#### Exercise goal
Quote exactly and only this range of lines in the data below: the line that holds "(** * Verification" to the line that holds "(** Error kinds", both included.

*** Opening of Task inputs ***

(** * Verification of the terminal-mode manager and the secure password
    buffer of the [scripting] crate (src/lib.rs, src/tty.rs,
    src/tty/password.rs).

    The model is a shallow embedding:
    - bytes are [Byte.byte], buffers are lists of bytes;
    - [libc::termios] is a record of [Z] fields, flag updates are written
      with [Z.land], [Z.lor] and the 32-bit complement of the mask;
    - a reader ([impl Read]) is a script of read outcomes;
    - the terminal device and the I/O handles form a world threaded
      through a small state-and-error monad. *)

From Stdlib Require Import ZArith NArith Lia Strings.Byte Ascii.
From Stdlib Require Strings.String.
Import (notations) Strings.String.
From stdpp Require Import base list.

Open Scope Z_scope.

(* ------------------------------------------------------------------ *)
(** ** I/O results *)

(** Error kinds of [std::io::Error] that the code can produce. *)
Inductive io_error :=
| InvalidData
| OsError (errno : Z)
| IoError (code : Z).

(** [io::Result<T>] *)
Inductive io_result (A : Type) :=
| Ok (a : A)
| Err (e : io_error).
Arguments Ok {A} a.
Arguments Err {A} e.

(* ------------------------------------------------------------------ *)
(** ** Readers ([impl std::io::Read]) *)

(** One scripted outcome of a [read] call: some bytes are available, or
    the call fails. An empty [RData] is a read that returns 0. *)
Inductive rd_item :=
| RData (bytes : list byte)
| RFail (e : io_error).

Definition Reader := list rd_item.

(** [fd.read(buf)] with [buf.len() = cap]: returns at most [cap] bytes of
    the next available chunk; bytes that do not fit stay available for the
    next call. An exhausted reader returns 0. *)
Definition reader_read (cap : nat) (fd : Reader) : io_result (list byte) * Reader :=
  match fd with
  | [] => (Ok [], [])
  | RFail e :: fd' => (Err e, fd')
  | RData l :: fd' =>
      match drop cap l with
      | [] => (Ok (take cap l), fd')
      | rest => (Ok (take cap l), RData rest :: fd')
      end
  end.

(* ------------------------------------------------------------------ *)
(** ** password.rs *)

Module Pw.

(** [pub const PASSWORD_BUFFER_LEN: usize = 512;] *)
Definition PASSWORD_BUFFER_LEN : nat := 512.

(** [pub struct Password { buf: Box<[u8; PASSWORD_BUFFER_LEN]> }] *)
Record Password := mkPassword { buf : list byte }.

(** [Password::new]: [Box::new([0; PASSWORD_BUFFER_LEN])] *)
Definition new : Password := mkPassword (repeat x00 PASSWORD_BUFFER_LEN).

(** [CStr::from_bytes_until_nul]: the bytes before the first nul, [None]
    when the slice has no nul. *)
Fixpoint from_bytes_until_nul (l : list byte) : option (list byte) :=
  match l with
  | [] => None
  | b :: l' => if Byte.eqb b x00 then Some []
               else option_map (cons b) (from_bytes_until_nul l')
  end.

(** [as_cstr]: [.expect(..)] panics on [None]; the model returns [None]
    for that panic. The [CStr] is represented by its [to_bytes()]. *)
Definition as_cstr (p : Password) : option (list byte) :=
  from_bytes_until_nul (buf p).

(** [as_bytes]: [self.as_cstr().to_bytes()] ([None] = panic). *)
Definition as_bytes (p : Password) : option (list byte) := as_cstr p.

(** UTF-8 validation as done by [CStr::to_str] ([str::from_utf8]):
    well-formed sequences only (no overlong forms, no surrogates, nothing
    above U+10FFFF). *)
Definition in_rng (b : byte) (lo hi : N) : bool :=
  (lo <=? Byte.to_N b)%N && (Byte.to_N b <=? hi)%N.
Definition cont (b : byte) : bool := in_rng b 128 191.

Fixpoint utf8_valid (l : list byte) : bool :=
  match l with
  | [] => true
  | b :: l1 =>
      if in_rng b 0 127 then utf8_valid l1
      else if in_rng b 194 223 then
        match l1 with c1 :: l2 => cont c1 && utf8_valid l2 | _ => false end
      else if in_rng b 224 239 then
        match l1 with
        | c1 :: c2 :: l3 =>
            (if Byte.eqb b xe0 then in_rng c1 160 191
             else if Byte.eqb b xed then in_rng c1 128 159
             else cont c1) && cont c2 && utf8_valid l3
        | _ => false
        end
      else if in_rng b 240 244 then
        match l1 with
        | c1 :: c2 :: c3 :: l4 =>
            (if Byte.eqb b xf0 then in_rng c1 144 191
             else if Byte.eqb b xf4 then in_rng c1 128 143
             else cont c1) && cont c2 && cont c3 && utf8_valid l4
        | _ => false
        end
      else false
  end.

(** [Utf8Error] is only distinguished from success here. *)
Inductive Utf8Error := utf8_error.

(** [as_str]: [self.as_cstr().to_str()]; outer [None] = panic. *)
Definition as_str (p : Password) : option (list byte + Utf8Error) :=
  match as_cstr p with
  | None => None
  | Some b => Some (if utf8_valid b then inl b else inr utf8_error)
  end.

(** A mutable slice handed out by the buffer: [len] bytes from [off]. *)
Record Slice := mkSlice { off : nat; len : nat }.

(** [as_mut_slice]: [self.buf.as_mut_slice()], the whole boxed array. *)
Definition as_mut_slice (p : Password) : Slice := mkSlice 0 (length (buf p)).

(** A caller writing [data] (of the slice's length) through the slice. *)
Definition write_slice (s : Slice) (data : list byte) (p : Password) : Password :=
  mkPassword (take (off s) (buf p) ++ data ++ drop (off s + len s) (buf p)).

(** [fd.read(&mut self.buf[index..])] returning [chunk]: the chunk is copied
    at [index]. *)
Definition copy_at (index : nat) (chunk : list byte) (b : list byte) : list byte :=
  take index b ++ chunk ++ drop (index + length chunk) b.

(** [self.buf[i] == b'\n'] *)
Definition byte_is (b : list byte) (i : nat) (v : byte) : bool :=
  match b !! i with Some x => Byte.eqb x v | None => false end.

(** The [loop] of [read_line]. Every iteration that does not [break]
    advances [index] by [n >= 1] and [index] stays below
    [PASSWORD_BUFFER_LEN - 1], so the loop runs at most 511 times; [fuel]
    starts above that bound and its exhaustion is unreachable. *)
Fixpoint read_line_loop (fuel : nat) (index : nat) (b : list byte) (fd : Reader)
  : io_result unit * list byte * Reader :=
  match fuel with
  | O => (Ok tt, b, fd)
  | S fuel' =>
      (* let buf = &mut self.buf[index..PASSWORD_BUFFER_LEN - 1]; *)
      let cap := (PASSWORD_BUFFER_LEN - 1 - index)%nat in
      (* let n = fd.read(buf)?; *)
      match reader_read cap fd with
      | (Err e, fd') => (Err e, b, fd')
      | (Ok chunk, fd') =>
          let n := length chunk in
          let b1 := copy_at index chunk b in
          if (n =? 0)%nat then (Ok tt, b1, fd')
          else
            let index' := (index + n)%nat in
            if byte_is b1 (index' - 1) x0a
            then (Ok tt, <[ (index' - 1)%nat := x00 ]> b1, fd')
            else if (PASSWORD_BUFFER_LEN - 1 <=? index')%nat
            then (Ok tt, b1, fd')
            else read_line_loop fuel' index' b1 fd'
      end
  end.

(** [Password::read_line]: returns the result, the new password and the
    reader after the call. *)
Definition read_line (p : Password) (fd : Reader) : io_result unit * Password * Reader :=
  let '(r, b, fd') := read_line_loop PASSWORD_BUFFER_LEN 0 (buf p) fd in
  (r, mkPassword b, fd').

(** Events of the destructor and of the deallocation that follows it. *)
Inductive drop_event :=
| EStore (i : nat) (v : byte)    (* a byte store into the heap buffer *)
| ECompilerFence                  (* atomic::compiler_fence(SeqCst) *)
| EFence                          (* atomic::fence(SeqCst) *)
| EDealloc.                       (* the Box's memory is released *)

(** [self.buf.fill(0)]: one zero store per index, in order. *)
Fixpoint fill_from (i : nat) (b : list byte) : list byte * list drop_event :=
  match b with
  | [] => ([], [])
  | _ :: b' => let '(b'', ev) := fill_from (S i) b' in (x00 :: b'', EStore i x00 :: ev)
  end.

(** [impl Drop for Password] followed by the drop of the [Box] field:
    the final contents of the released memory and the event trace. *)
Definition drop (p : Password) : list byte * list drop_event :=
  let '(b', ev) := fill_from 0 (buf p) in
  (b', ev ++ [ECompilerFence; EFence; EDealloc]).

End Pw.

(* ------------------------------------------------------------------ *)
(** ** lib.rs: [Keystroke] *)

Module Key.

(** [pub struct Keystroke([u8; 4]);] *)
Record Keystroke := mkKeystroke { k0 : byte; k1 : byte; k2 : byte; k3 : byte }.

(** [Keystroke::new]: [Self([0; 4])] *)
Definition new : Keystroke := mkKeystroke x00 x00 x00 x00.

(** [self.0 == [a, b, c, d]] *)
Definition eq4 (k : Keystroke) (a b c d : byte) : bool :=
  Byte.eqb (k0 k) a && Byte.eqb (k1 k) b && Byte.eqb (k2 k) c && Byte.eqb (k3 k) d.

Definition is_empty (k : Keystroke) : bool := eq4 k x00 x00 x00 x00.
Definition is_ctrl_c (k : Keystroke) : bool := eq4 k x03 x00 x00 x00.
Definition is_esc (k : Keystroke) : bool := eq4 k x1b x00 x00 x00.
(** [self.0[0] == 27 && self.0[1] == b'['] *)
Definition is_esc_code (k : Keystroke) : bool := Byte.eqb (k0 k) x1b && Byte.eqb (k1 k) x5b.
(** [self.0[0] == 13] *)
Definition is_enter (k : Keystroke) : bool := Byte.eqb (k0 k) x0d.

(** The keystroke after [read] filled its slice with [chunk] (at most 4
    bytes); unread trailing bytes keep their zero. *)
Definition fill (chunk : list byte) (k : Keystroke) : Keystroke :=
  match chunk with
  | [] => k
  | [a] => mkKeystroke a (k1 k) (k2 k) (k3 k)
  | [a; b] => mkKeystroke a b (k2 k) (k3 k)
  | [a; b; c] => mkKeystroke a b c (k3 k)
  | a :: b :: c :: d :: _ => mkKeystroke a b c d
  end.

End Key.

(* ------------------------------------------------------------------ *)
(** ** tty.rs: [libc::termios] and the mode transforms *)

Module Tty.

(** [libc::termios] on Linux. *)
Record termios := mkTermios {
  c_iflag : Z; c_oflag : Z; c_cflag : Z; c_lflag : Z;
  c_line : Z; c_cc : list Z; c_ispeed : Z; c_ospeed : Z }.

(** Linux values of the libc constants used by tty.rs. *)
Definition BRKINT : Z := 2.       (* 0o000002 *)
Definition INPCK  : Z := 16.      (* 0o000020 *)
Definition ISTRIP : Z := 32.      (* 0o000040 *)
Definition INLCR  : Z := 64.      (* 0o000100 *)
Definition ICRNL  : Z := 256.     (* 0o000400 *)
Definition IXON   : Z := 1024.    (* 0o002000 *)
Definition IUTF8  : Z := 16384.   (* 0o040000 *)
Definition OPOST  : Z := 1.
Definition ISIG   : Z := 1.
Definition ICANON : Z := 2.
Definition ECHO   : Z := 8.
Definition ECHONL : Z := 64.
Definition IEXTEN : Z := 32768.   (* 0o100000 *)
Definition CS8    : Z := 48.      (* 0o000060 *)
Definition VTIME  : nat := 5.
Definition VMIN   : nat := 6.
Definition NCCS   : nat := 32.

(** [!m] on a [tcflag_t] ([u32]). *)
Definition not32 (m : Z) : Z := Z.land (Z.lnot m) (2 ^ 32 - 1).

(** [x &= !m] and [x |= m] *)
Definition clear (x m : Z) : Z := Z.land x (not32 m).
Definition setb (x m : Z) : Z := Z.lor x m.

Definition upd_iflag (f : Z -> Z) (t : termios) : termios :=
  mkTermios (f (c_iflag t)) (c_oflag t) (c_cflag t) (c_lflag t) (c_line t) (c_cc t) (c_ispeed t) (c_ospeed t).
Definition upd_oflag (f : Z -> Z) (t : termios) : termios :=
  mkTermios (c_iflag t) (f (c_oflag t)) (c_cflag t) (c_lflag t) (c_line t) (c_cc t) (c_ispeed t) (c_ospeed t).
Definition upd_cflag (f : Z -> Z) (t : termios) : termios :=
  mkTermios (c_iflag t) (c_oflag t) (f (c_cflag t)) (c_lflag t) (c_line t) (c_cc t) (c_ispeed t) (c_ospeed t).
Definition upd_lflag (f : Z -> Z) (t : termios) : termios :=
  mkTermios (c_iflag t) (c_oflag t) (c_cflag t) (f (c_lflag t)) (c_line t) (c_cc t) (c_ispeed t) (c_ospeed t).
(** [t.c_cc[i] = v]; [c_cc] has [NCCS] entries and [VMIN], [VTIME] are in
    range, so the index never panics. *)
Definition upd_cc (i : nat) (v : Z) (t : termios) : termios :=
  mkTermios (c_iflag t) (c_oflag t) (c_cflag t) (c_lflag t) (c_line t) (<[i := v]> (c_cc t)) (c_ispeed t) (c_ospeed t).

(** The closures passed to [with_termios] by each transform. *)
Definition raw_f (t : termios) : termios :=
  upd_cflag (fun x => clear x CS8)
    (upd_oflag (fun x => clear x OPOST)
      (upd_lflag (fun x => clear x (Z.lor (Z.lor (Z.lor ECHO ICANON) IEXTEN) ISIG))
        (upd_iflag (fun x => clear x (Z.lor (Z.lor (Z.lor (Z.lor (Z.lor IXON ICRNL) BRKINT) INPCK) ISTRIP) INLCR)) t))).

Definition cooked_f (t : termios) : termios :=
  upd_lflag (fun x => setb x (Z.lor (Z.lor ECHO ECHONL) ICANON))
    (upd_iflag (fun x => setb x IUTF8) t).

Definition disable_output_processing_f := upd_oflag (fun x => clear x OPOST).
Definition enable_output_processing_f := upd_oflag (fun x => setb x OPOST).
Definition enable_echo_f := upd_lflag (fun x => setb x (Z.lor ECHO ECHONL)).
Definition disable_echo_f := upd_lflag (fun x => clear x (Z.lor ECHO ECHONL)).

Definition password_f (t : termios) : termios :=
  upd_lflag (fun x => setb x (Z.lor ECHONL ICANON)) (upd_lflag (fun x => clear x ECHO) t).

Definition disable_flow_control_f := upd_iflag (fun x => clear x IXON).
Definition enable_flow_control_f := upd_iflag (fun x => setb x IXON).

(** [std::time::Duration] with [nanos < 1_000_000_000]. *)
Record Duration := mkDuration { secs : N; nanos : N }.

*** Close of Task inputs ***
*** Opening of Task inputs ***

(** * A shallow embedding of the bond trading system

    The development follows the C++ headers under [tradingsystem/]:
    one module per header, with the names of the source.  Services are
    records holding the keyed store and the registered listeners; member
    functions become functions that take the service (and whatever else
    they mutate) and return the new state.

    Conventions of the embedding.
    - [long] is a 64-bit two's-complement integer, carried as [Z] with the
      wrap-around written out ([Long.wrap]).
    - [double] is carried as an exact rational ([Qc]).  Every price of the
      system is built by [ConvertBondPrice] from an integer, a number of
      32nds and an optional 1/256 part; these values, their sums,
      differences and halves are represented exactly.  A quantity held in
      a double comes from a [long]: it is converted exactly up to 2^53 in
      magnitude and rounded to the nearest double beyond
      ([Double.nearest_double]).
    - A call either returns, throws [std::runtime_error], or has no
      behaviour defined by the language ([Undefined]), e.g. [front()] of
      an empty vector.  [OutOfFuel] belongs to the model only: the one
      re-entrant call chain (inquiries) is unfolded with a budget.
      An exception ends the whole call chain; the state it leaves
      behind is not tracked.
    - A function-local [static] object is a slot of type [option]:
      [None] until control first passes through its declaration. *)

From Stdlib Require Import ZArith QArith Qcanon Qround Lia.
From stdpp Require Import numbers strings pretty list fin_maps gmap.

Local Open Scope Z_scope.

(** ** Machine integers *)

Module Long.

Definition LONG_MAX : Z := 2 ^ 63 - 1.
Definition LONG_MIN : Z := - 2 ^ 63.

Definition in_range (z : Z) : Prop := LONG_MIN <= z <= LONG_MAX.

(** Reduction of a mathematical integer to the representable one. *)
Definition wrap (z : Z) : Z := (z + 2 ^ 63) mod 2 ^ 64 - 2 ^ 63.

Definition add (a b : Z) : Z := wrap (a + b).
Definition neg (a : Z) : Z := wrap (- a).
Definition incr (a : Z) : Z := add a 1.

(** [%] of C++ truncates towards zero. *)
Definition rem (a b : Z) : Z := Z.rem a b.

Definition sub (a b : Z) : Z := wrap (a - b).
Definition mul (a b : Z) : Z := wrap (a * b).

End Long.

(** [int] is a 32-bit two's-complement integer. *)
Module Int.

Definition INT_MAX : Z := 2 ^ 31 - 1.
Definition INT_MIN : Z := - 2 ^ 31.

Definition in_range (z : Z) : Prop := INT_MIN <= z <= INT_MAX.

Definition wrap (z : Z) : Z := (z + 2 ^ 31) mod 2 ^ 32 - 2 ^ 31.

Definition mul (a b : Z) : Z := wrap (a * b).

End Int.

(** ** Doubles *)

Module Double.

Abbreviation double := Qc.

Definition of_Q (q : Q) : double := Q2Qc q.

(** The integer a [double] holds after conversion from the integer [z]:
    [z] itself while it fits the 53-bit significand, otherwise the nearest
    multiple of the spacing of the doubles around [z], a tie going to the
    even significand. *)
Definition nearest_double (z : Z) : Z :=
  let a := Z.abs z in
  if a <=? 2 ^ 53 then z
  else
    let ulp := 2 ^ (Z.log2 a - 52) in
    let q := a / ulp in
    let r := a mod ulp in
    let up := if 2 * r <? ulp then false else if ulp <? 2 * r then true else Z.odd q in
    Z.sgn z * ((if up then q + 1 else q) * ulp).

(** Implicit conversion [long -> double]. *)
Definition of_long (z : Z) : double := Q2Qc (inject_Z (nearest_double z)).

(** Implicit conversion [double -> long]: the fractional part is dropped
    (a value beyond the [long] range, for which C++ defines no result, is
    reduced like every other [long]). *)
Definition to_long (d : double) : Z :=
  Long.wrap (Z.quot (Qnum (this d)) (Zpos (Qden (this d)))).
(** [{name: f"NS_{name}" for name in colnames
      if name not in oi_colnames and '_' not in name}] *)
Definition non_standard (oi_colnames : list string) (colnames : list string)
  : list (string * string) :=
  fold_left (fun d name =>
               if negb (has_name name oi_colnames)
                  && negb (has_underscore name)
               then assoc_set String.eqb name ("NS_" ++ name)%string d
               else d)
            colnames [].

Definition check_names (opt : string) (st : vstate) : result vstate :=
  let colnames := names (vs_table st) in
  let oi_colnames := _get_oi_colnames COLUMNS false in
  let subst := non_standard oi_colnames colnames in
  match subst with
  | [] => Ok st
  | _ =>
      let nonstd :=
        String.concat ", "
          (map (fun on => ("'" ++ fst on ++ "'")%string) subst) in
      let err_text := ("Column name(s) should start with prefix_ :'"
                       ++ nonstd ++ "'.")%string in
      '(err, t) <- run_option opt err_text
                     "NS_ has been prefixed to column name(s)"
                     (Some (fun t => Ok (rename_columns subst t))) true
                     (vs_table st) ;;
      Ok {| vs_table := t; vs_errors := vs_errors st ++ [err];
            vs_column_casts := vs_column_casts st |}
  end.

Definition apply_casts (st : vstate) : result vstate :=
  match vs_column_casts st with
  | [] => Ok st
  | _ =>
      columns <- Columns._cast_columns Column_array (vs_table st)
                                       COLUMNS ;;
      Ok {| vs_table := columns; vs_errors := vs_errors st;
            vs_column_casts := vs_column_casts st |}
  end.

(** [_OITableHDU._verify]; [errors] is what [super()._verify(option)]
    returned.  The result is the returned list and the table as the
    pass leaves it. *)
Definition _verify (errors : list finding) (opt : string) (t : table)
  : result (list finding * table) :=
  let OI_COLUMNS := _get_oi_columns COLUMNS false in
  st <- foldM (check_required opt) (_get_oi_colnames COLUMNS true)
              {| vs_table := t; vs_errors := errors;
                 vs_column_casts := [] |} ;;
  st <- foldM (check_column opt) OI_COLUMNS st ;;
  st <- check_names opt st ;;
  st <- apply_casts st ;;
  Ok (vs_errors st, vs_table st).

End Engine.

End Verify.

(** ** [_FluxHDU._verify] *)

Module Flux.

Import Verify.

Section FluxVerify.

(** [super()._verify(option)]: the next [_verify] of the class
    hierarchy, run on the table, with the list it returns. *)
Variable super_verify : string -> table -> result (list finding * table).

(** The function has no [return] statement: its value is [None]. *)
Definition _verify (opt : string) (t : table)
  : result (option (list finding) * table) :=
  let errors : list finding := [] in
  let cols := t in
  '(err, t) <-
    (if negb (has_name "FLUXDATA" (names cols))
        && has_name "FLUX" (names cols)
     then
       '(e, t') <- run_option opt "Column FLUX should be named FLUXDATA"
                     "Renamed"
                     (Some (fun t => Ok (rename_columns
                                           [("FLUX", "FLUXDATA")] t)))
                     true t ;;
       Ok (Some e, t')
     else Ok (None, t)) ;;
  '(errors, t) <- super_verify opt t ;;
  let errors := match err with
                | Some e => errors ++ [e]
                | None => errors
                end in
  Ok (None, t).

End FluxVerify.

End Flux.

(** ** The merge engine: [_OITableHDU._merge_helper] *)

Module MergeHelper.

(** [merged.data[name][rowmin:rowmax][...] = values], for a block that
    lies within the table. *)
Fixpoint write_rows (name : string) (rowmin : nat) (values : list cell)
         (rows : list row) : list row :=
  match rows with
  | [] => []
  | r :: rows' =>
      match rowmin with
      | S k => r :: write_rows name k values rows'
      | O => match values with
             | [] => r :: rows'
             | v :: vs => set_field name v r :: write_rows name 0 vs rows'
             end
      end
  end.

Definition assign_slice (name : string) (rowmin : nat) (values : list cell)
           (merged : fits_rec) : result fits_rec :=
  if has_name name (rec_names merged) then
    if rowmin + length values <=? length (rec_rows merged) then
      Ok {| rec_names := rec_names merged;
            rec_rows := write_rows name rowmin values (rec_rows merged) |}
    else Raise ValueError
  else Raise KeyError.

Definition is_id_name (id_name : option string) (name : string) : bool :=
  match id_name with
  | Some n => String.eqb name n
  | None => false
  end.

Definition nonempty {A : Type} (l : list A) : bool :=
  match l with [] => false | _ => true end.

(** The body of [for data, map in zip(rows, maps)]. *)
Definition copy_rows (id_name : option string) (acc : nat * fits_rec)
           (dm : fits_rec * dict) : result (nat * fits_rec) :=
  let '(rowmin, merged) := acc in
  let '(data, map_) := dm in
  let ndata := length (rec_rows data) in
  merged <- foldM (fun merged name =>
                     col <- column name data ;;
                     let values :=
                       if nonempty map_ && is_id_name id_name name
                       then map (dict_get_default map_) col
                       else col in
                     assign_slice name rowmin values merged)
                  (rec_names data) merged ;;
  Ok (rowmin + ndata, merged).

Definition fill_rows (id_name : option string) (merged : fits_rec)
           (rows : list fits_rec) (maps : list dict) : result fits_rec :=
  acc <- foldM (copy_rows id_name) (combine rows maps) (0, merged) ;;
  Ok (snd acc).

*** Close of Task inputs ***

#### Result of this task
(** * Verification of the terminal-mode manager and the secure password
    buffer of the [scripting] crate (src/lib.rs, src/tty.rs,
    src/tty/password.rs).

    The model is a shallow embedding:
    - bytes are [Byte.byte], buffers are lists of bytes;
    - [libc::termios] is a record of [Z] fields, flag updates are written
      with [Z.land], [Z.lor] and the 32-bit complement of the mask;
    - a reader ([impl Read]) is a script of read outcomes;
    - the terminal device and the I/O handles form a world threaded
      through a small state-and-error monad. *)

From Stdlib Require Import ZArith NArith Lia Strings.Byte Ascii.
From Stdlib Require Strings.String.
Import (notations) Strings.String.
From stdpp Require Import base list.

Open Scope Z_scope.

(* ------------------------------------------------------------------ *)
(** ** I/O results *)

(** Error kinds of [std::io::Error] that the code can produce. *)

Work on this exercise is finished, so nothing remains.